-------- Task material --------

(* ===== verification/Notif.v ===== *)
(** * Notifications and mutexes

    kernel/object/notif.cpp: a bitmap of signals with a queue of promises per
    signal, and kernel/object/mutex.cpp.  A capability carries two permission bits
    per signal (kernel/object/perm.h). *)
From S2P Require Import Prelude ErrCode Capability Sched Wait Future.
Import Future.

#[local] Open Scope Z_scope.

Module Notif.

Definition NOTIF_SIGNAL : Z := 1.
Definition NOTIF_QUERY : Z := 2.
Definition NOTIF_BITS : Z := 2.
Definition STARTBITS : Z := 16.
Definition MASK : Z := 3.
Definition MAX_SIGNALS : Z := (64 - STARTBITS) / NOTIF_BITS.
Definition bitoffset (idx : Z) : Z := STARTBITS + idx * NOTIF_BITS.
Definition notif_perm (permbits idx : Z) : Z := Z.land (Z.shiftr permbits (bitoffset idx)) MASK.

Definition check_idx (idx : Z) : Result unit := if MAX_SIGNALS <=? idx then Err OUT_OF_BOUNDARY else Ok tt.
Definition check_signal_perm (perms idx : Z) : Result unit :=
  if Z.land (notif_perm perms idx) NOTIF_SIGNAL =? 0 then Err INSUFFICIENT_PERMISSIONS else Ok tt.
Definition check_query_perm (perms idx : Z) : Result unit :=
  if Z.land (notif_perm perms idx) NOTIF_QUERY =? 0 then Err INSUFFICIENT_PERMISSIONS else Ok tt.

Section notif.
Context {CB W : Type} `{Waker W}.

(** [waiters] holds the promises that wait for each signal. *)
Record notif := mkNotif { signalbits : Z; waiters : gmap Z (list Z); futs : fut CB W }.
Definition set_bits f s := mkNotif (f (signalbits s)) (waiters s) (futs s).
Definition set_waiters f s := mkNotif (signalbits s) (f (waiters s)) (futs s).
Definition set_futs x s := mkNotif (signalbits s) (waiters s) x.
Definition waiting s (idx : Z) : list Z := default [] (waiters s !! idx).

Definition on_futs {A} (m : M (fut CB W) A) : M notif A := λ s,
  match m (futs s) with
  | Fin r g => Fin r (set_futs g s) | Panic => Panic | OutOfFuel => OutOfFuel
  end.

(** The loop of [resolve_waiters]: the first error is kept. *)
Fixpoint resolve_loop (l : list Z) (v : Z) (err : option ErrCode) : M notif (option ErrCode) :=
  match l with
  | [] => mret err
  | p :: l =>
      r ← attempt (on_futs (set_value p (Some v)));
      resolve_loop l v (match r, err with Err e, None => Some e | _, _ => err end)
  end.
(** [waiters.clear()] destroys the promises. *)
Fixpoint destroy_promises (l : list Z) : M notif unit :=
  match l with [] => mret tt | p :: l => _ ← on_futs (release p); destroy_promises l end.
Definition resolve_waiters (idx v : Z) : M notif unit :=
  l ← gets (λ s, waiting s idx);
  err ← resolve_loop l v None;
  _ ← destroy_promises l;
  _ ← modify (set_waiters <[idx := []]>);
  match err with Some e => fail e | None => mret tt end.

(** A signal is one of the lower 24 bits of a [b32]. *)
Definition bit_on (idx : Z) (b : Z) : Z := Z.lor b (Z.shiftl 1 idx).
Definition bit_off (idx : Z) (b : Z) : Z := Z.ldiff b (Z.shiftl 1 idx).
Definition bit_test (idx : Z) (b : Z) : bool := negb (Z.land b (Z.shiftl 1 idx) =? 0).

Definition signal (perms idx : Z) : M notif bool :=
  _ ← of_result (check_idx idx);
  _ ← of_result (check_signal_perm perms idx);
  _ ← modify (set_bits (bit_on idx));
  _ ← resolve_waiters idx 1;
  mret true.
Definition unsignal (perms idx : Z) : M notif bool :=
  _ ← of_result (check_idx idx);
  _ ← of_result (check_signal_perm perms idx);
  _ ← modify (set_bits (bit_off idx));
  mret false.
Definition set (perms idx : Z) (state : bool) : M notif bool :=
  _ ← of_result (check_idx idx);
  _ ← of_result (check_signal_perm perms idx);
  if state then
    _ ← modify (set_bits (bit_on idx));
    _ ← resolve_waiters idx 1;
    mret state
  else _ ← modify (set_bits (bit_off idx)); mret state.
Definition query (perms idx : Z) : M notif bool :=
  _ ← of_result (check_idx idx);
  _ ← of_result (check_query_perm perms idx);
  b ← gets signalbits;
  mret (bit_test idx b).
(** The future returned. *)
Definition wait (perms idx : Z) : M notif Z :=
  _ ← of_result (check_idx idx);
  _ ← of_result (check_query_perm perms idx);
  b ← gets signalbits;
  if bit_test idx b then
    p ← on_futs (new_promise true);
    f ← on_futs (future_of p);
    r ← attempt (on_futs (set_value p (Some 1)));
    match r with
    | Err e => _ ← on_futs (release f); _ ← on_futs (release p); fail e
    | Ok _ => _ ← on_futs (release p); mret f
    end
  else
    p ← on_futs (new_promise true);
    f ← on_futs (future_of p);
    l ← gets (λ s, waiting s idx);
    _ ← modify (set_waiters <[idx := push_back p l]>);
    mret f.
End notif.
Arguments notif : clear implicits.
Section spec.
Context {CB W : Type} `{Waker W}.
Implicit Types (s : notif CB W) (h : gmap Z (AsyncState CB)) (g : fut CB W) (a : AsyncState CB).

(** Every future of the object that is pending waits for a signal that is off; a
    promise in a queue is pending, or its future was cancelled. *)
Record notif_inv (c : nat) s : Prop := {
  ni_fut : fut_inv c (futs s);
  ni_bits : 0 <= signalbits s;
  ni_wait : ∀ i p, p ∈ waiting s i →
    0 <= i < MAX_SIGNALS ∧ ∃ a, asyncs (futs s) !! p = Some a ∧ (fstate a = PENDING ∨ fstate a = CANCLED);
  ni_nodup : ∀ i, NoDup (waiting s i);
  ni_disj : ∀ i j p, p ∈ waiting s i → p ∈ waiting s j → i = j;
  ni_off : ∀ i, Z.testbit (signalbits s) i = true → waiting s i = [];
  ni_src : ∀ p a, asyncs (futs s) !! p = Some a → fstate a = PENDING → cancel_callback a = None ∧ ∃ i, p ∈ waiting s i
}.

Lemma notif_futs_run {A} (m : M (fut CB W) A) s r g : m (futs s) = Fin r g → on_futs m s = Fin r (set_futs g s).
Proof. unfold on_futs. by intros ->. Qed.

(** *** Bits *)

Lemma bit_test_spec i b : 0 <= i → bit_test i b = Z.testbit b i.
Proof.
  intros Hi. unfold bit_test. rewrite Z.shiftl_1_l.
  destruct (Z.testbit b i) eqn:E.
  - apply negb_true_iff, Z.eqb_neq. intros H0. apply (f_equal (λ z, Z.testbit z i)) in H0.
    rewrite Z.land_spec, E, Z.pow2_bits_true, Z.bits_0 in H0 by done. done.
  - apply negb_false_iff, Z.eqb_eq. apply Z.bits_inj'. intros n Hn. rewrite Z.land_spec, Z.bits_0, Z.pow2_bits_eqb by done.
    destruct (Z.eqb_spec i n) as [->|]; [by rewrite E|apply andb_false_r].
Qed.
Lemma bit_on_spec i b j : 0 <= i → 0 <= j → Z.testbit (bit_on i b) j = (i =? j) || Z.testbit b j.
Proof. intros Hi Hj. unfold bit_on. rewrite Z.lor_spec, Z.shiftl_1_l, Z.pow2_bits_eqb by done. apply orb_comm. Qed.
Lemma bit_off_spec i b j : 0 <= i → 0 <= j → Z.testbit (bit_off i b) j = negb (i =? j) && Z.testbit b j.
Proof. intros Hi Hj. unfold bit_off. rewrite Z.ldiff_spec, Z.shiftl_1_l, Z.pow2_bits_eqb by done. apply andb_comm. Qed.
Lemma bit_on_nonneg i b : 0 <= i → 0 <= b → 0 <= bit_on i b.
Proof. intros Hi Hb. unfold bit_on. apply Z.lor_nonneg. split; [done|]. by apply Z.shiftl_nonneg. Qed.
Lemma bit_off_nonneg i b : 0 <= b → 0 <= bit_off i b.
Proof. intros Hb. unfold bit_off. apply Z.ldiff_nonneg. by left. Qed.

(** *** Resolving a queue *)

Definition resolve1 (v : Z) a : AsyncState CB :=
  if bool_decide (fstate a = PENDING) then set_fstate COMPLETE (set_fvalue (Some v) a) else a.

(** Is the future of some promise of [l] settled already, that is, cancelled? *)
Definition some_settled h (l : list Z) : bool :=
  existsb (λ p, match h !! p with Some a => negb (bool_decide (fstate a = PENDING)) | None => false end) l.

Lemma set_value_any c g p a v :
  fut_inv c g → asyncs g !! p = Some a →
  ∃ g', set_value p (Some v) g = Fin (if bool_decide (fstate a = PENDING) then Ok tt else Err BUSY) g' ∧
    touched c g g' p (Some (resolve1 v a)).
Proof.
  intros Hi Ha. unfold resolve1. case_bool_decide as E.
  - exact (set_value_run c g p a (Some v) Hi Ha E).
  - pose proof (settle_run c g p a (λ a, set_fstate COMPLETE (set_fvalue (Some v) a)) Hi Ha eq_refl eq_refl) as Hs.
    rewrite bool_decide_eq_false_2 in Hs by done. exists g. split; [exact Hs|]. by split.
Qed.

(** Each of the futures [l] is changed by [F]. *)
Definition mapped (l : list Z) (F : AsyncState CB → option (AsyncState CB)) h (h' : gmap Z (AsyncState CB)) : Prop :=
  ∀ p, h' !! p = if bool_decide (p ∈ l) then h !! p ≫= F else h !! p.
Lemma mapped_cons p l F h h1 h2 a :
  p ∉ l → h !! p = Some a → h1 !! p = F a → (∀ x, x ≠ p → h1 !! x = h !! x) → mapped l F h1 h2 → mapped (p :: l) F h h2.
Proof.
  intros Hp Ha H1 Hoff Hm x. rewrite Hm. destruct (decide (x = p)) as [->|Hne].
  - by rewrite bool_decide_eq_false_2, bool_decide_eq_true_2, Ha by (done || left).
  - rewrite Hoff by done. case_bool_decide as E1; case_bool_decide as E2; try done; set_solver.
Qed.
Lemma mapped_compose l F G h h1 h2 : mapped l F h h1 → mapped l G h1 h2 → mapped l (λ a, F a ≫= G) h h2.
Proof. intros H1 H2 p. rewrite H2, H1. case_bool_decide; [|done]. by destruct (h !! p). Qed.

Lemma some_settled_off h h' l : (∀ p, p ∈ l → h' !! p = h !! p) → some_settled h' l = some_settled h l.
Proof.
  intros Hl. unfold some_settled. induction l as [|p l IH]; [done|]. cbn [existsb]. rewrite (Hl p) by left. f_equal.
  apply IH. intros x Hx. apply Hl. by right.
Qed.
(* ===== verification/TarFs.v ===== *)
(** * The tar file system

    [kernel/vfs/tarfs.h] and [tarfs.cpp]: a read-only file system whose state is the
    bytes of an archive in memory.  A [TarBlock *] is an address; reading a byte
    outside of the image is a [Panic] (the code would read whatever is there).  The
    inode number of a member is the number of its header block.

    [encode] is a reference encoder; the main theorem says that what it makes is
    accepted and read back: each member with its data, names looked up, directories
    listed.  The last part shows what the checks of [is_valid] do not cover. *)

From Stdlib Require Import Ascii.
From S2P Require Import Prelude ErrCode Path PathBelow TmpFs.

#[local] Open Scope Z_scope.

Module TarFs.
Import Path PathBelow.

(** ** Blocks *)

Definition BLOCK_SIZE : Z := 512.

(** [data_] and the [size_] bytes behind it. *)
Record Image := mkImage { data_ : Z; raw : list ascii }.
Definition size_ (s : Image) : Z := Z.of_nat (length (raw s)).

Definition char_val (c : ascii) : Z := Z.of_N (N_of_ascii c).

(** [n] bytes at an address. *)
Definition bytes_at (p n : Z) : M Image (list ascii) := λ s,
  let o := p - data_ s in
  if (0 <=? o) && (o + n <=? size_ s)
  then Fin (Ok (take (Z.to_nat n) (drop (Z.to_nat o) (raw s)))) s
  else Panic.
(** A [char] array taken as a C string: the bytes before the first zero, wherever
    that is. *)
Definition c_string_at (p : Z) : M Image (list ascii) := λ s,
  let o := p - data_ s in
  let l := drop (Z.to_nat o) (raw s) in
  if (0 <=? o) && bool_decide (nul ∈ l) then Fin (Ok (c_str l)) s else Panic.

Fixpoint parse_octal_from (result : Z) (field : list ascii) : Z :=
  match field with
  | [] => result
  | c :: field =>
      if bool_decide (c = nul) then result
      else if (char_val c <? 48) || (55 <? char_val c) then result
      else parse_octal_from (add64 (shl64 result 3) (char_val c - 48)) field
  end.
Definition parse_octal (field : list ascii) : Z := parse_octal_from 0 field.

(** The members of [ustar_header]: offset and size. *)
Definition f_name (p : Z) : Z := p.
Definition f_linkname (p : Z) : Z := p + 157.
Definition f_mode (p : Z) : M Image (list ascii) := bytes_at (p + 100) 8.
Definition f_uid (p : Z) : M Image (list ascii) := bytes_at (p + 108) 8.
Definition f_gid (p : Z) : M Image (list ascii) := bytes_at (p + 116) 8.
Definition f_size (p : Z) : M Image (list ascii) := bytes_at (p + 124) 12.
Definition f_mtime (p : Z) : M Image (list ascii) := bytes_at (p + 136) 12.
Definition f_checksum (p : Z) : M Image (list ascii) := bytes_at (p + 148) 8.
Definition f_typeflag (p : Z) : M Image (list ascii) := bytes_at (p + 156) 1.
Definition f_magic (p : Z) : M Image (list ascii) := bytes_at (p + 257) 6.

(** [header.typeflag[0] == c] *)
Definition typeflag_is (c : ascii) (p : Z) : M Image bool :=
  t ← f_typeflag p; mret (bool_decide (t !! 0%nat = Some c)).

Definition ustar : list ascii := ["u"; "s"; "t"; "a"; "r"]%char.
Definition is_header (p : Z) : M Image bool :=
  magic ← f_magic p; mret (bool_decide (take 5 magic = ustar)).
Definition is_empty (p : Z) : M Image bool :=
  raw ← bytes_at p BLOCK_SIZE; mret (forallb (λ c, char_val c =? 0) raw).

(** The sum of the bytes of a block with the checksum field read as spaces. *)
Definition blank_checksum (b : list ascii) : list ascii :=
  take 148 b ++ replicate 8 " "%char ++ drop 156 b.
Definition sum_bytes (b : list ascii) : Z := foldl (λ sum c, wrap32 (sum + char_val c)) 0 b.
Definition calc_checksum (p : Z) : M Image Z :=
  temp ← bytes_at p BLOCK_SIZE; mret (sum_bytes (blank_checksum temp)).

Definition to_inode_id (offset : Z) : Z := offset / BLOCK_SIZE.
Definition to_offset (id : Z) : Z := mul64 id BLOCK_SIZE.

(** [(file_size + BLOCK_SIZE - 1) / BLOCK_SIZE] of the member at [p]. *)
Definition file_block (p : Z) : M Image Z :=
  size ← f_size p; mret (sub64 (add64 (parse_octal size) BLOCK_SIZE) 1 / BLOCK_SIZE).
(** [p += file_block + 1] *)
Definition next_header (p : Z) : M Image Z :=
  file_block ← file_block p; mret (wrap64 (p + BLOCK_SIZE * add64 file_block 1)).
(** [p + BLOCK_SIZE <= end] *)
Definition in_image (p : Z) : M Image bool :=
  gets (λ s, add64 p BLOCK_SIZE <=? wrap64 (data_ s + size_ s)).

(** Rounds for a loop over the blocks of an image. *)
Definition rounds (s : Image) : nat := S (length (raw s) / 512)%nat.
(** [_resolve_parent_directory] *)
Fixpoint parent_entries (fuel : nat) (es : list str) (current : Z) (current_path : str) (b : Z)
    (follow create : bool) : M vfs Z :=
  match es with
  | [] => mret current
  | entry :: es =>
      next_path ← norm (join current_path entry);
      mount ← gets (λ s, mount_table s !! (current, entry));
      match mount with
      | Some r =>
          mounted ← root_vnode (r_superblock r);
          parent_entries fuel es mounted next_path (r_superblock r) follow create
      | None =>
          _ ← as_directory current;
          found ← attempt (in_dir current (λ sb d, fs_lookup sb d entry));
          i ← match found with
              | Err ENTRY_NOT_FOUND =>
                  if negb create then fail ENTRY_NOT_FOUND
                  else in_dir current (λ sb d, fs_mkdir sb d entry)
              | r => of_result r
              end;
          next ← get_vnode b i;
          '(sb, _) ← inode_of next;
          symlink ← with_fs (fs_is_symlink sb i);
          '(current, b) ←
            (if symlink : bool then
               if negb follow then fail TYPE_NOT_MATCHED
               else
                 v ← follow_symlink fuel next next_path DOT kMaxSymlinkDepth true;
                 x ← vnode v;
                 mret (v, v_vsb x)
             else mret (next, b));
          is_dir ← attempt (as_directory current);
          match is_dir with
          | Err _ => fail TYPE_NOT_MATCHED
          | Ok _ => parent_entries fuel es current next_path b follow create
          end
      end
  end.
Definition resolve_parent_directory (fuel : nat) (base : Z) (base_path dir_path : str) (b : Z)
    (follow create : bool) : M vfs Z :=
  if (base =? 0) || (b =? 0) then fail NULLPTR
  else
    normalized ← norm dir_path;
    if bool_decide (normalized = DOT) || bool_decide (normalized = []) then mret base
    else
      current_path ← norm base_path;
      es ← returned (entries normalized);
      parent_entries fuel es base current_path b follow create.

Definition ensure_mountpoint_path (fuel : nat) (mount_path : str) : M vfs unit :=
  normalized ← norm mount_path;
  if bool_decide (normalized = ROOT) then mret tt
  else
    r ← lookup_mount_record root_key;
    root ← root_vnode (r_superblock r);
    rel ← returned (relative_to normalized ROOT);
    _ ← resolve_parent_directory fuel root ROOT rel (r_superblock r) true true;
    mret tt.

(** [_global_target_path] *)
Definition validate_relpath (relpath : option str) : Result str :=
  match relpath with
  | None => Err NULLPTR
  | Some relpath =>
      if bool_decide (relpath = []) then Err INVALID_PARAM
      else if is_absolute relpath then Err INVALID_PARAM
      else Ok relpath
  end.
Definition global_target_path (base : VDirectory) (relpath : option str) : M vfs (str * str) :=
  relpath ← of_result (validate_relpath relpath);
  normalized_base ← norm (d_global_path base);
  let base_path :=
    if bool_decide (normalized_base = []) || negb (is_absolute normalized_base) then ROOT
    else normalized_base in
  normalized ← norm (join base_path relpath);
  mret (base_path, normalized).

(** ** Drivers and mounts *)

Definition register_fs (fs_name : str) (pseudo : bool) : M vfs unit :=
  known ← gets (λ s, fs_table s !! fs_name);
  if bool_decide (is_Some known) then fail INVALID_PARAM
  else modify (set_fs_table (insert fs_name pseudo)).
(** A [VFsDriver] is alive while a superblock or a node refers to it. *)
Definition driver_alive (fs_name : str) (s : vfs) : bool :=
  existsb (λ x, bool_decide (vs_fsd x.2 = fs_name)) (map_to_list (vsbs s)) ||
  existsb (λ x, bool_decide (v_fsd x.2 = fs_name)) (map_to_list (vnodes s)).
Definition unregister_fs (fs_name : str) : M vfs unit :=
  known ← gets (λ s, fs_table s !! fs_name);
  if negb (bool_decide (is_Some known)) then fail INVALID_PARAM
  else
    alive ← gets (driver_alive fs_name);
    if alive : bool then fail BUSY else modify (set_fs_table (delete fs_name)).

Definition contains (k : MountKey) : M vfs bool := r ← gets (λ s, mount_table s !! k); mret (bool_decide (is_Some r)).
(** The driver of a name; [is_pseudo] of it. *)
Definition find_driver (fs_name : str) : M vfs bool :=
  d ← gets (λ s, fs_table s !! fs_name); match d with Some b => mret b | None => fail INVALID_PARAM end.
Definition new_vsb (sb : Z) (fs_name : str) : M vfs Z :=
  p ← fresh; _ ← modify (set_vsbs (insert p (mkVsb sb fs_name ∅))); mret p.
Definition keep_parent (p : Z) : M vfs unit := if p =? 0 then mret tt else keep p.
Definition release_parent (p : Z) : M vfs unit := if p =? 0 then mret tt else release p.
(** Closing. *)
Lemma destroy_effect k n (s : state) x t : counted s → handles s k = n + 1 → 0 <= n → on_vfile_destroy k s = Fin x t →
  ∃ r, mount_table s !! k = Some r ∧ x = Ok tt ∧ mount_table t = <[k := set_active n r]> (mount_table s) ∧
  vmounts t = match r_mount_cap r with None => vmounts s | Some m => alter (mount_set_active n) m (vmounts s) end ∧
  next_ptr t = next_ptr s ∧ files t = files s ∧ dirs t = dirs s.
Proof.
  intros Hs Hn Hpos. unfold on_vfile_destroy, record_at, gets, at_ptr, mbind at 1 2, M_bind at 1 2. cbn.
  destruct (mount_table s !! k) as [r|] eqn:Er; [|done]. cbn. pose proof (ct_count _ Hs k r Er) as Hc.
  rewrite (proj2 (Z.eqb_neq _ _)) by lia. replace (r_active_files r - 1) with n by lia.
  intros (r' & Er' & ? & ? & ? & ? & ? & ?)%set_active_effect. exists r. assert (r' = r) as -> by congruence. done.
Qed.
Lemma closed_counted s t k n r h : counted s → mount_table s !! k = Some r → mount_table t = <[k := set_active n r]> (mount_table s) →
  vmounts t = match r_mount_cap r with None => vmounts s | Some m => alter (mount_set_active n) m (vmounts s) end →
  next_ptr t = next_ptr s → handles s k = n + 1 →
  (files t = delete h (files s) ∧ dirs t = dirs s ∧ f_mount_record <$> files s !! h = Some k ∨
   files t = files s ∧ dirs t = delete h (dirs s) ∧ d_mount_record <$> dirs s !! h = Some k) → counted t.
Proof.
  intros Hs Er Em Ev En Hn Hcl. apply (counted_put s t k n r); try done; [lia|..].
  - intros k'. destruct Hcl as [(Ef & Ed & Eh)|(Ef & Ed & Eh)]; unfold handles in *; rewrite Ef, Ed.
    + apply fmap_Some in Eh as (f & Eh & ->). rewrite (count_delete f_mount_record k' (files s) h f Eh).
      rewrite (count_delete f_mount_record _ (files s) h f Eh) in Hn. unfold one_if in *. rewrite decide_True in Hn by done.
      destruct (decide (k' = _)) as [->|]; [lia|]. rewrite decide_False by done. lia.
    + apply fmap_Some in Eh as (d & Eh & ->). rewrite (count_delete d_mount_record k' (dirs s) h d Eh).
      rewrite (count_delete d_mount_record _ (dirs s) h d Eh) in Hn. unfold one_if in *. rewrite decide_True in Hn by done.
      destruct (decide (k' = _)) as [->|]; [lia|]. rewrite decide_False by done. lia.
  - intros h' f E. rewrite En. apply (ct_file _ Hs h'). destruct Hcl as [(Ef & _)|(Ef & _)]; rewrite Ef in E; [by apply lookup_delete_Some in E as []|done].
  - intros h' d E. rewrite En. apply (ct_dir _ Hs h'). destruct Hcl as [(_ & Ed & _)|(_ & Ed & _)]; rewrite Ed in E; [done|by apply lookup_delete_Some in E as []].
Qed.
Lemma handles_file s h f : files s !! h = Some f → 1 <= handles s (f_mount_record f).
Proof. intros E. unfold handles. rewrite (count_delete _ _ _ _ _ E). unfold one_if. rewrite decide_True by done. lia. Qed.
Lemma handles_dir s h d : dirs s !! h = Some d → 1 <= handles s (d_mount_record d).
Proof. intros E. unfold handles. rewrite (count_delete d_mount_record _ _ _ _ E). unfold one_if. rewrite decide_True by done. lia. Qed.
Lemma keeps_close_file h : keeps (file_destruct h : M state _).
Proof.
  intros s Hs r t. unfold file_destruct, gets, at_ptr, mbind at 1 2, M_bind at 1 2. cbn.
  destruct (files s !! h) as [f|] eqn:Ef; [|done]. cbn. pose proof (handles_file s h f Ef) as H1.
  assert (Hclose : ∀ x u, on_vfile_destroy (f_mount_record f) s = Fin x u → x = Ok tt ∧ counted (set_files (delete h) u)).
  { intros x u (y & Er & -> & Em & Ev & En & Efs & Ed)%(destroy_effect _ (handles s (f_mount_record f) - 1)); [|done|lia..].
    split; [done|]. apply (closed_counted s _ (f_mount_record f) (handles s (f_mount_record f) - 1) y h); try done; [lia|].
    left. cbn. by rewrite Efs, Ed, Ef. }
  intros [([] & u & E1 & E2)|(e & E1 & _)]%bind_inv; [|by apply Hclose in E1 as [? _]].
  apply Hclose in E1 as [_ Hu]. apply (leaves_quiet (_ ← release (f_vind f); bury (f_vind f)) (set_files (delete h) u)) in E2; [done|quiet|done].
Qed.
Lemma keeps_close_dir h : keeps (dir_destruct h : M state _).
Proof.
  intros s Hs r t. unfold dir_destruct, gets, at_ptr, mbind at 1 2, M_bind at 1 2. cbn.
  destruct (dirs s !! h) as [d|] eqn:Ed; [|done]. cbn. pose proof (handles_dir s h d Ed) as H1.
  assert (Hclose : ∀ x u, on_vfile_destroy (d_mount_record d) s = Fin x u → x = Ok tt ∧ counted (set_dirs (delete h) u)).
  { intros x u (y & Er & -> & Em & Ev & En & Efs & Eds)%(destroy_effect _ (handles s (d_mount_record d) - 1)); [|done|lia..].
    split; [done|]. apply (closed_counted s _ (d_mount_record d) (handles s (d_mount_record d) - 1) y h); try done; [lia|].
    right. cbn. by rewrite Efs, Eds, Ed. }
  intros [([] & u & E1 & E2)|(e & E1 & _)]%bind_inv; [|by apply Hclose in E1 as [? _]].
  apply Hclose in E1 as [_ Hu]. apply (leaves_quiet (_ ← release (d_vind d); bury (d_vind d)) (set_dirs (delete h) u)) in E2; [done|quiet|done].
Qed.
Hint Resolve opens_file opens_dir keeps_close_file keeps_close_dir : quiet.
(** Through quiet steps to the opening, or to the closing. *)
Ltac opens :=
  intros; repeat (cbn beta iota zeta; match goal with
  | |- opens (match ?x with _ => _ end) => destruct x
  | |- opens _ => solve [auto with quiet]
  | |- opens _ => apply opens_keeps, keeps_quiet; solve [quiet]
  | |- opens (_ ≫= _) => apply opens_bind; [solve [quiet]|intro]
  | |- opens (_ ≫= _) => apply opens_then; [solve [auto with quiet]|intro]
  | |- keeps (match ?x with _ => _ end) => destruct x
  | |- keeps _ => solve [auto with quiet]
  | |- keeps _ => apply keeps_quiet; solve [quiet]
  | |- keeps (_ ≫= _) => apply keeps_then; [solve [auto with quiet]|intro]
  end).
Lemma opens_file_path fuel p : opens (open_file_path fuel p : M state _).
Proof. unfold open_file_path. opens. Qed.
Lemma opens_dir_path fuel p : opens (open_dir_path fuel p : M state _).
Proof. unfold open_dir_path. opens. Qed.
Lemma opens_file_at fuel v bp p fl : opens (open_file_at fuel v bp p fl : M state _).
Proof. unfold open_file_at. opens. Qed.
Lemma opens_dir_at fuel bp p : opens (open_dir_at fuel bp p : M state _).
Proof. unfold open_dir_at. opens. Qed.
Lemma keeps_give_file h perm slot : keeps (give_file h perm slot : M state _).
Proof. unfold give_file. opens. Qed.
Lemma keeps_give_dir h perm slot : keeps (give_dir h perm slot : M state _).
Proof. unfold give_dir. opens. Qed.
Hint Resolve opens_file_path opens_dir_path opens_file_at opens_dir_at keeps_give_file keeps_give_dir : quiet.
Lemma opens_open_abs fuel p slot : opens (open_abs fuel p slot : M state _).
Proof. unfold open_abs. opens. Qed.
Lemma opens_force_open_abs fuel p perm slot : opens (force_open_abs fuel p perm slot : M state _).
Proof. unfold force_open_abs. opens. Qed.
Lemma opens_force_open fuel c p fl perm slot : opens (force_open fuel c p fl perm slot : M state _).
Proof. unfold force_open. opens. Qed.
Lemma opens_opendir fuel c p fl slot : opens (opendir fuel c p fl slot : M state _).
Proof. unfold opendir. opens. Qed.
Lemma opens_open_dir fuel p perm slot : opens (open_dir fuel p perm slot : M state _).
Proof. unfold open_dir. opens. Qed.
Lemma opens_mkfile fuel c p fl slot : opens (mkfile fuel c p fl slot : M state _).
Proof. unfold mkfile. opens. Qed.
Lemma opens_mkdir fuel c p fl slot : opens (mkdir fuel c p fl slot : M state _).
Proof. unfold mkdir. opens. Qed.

--------

• _Work item_
Considering only the material above, set down every line from the one with "if negb follow" to the one with "if bool_decide (relpath", inclusive, exactly as written.

• _Result of this task_
               if negb follow then fail TYPE_NOT_MATCHED
               else
                 v ← follow_symlink fuel next next_path DOT kMaxSymlinkDepth true;
                 x ← vnode v;
                 mret (v, v_vsb x)
             else mret (next, b));
          is_dir ← attempt (as_directory current);
          match is_dir with
          | Err _ => fail TYPE_NOT_MATCHED
          | Ok _ => parent_entries fuel es current next_path b follow create
          end
      end
  end.
Definition resolve_parent_directory (fuel : nat) (base : Z) (base_path dir_path : str) (b : Z)
    (follow create : bool) : M vfs Z :=
  if (base =? 0) || (b =? 0) then fail NULLPTR
  else
    normalized ← norm dir_path;
    if bool_decide (normalized = DOT) || bool_decide (normalized = []) then mret base
    else
      current_path ← norm base_path;
      es ← returned (entries normalized);
      parent_entries fuel es base current_path b follow create.

Definition ensure_mountpoint_path (fuel : nat) (mount_path : str) : M vfs unit :=
  normalized ← norm mount_path;
  if bool_decide (normalized = ROOT) then mret tt
  else
    r ← lookup_mount_record root_key;
    root ← root_vnode (r_superblock r);
    rel ← returned (relative_to normalized ROOT);
    _ ← resolve_parent_directory fuel root ROOT rel (r_superblock r) true true;
    mret tt.

(** [_global_target_path] *)
Definition validate_relpath (relpath : option str) : Result str :=
  match relpath with
  | None => Err NULLPTR
  | Some relpath =>
      if bool_decide (relpath = []) then Err INVALID_PARAM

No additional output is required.